Nicolas Fourny - 16 juil. 2024

« Réalésé à 2,5 litres dès 1983, le gros quatre-cylindres a successivement reçu le renfort d’un turbocompresseur Garrett puis d’un échangeur air/air »

Présentée officiellement le 28 août 1974, la Citroën CX fêtera donc son demi-siècle dans quelques semaines. Pour ceux qui, comme l’auteur de ces lignes, ont vécu ce moment, un tel constat est presque vertigineux – comme le temps passe, n’est-ce pas… – mais, à l’heure actuelle, il est réconfortant de noter que de plus en plus de jeunes collectionneurs découvrent celle à qui échut la gageure de succéder à la mythique DS. Ils en restaurent et préservent avec soin les exemplaires survivants, qui sont autant de précieux témoins de la dernière Citroën conçue par le bureau d’études historique de la firme et dont la légende s’écrit chaque jour un peu plus. Avec l’amicale complicité de l’Aventure Citroën, il nous a paru judicieux de rassembler trois autos parmi les plus significatives de cette épopée : le projet L de 1971, une CX 2000 de pré-série et une CX 25 GTi Turbo 2 du dernier millésime…

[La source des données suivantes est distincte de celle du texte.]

(** [while (bytes2write > 0)].  The client's result is a [bool], so [xrun < 0] never holds. *)
Fixpoint write_blocks (fuel : nat) (nbframes bytes2write : Z) (rb : ffado_ringbuffer_t)
    (b : TimestampedBuffer) (c : C) : option (bool * TimestampedBuffer * C) :=
  let pbs := m_process_block_size (sizes b) in
  match fuel with
  | O => None
  | S fuel =>
      if bytes2write <=? 0 then Some (true, with_ring rb b, c) else
      if m_cluster_size (sizes b) =? 0 then None else
      let offset := block_offset b nbframes bytes2write in
      let '(v0, v1) := ffado_ringbuffer_get_write_vector rb in
      if vec_len v0 + vec_len v1 <? pbs then Some (false, with_ring rb b, c) else
      if vec_len v0 <? pbs then
        '((xrun, data), c) ← processWriteBlock (m_process_buffer b) FRAMES_PER_PROCESS_BLOCK offset c;
        let b := with_process_buffer data b in
        if Z.b2z xrun <? 0 then Some (false, with_ring rb b, c) else
        let '(rb, _) := ffado_ringbuffer_write rb data pbs in
        let bytes2write := u32 (bytes2write - pbs) in
        if negb (bytes2write mod pbs =? 0) then None else write_blocks fuel nbframes bytes2write rb b c
      else
        let byteswritten := direct_bytes b bytes2write (vec_len v0) in
        '((xrun, data), c) ←
          processWriteBlock (slice (rb_write_ptr rb) byteswritten (rb_buf rb))
            (u32 byteswritten / m_cluster_size (sizes b)) offset c;
        let rb := memcpy_at_write_ptr rb data in
        if Z.b2z xrun <? 0 then Some (false, with_ring rb b, c) else
        let rb := ffado_ringbuffer_write_advance rb byteswritten in
        let bytes2write := u32 (bytes2write - byteswritten) in
        if negb (bytes2write mod pbs =? 0) then None else write_blocks fuel nbframes bytes2write rb b c
  end.

Definition blockProcessWriteFrames (nbframes : Z) (ts : double) (b : TimestampedBuffer) (c : C) :
    option (bool * TimestampedBuffer * C) :=
  let events2write := u32 (nbframes * m_events_per_frame (sizes b)) in
  let bytes2write := u32 (events2write * m_event_size (sizes b)) in
  match m_event_buffer b with
  | None => None
  | Some rb =>
      '(ok, b, c) ← write_blocks (S (Z.to_nat bytes2write)) nbframes bytes2write rb b c;
      if ok : bool then b ← incrementFrameCounter nbframes ts b; Some (true, b, c) else Some (false, b, c)
  end.
(** The sign of the loop error at the wrap: a timestamp that is 8 ticks before the prediction
    has the error -8, and one that is 8 ticks after it +8, also when the timestamp has wrapped
    and the prediction has not; but when only the prediction has wrapped, a timestamp 8
    ticks before it gets +8, so the loop is corrected in the wrong direction. *)
Theorem dll_error_at_wrap :
  dll_error (predicting 5000) (d_of_Z 4992) = d_of_Z (-8)
  /\ dll_error (predicting 5000) (d_of_Z 5008) = d_of_Z 8
  /\ dll_error (predicting (3072000 - 3)) (d_of_Z 5) = d_of_Z 8
  /\ dll_error (predicting 5) (d_of_Z (3072000 - 3)) = d_of_Z 8.
Proof. vm_compute. done. Qed.

(** The head timestamp reads back only up to the rounding of [x + n * rate - n * rate]. *)
Lemma head_timestamp_rounding :
  let b := with_clock (with_times (S754_zero false) (S754_zero false) (S754_zero false)
             (f_of_d (ddiv (d_of_Z 24576000) (d_of_Z 44100))) (clock (example_buffer 30 10))) (example_buffer 30 10) in
  let x := ddiv (d_of_Z 1) (d_of_Z 3) in
  fst (getBufferHeadTimestamp (setBufferHeadTimestamp x b)) <> x
  /\ fst (getBufferHeadTimestamp (setBufferHeadTimestamp (d_of_Z 1000) b)) = d_of_Z 1000.
Proof. vm_compute. split; congruence. Qed.
(* ===== verification/BusService.v ===== *)
(** * The bus service

    Model of [src/libieee1394/ieee1394service.cpp] beyond the FCP transactions of [Fcp]: the
    isochronous channels and their bandwidth at the isochronous resource manager (IRM), asynchronous
    accesses, the split timeout registers, the handlers for address ranges and bus resets.

    [RawBus] has what the code calls of libraw1394 and libiec61883; [IrmBus] states how the
    IRM keeps its registers.  Every method holds the lock of the handle for its whole body and
    releases it on every return, so that the lock is not part of the state here. *)
From stdpp Require Import gmap.
From S2P Require Import Prelude ByteSwap Fcp.
#[local] Open Scope Z_scope.

(** ** The libraries *)

Class RawBus (W : Type) := {
  raw1394_channel_modify : Z -> bool -> run W Z;
  raw1394_bandwidth_modify : Z -> bool -> run W Z;
  raw1394_read : Z -> Z -> Z -> run W (Z * list Z);
  raw1394_write : Z -> Z -> list Z -> run W Z;
  raw1394_lock64 : Z -> Z -> Z -> Z -> run W (Z * Z);
  raw1394_arm_register : Z -> Z -> run W Z;
  raw1394_arm_unregister : Z -> run W Z;
  iec61883_cmp_connect : Z -> Z -> Z -> Z -> Z -> run W (Z * Z * Z * Z);
  iec61883_cmp_disconnect : Z -> Z -> Z -> Z -> Z -> Z -> run W Z;
  raw1394_get_local_id : run W Z;
  raw1394_get_irm_id : run W Z;
  bus_generation : run W Z;
}.

(** [RAW1394_MODIFY_ALLOC] and [RAW1394_MODIFY_FREE]. *)
Definition MODIFY_ALLOC : bool := true.
Definition MODIFY_FREE : bool := false.

(** ** The state of the service *)

Inductive EAllocType := AllocFree | AllocGeneric | AllocCMP.

#[export] Instance EAllocType_eq_dec : EqDecision EAllocType.
Proof. solve_decision. Defined.

Record ChannelInfo := mkChannel {
  ch_channel : Z;
  ch_bandwidth : Z;
  ch_alloctype : EAllocType;
  ch_xmit_node : Z;
  ch_xmit_plug : Z;
  ch_recv_node : Z;
  ch_recv_plug : Z;
}.

Definition free_channel : ChannelInfo := mkChannel (-1) (-1) AllocFree 0xFFFF (-1) 0xFFFF (-1).

(** Handlers of address ranges and of bus resets are identified by numbers. *)
Record ARMHandler := mkArm { arm_id : Z; arm_start : Z; arm_length : Z }.

Record BusService (W : Type) := mkBus {
  bs_channels : list ChannelInfo;
  bs_armHandlers : list ARMHandler;
  bs_busResetHandlers : list Z;
  bs_world : W;
}.
Arguments mkBus {_}.
Arguments bs_channels {_}.
Arguments bs_armHandlers {_}.
Arguments bs_busResetHandlers {_}.
Arguments bs_world {_}.

(** What the constructor leaves. *)
Definition BusService_new {W} (w : W) : BusService W := mkBus (replicate 64 free_channel) [] [] w.

Section service.
Context {W : Type} `{RawBus W} (big_endian : bool).
Abbreviation M := (run (BusService W)).

Definition raw {A} (m : run W A) : M A := fun s =>
  match m (bs_world s) with
  | Some (a, w) => Some (a, mkBus (bs_channels s) (bs_armHandlers s) (bs_busResetHandlers s) w)
  | None => None
  end.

L’adieu au Conservatoire Citroën

C’en est désormais fini du Conservatoire Citroën, ce lieu magique où, depuis deux décennies, tant de passionnés sont venus se recueillir devant des modèles représentant plus de cent ans d’histoire. L’avenir de cette prodigieuse collection demeure encore incertain et c’est avec une certaine émotion que, par un beau matin de juin, nous nous y sommes rendus pour la dernière fois. Ordinairement rangées parmi leurs sœurs, les trois voitures que nous avons choisies de vous présenter se retrouvent en pleine lumière avant un sommeil que nous espérons le plus court possible. Elles représentent des points de repère essentiels dans l’histoire de la CX, en allant du prototype L – le véritable ancêtre du modèle – jusqu’à l’ultime développement de l’auto – la GTi Turbo 2 présentée pour 1987 – en passant par l’une des toutes premières berlines 2000, miraculeusement préservée. Produite durant dix-sept ans, la CX a bien sûr connu d’autres variantes, qui ont assuré son succès (plus d’un million d’unités construites au total) : versions essence et Diesel, avec ou sans turbo, berlines, breaks et limousines ; une gamme particulièrement étendue et dont les évolutions ont été multiples, même si certains projets n’ont hélas pu voir le jour – nous songeons en particulier aux variantes dotées d’un moteur Wankel…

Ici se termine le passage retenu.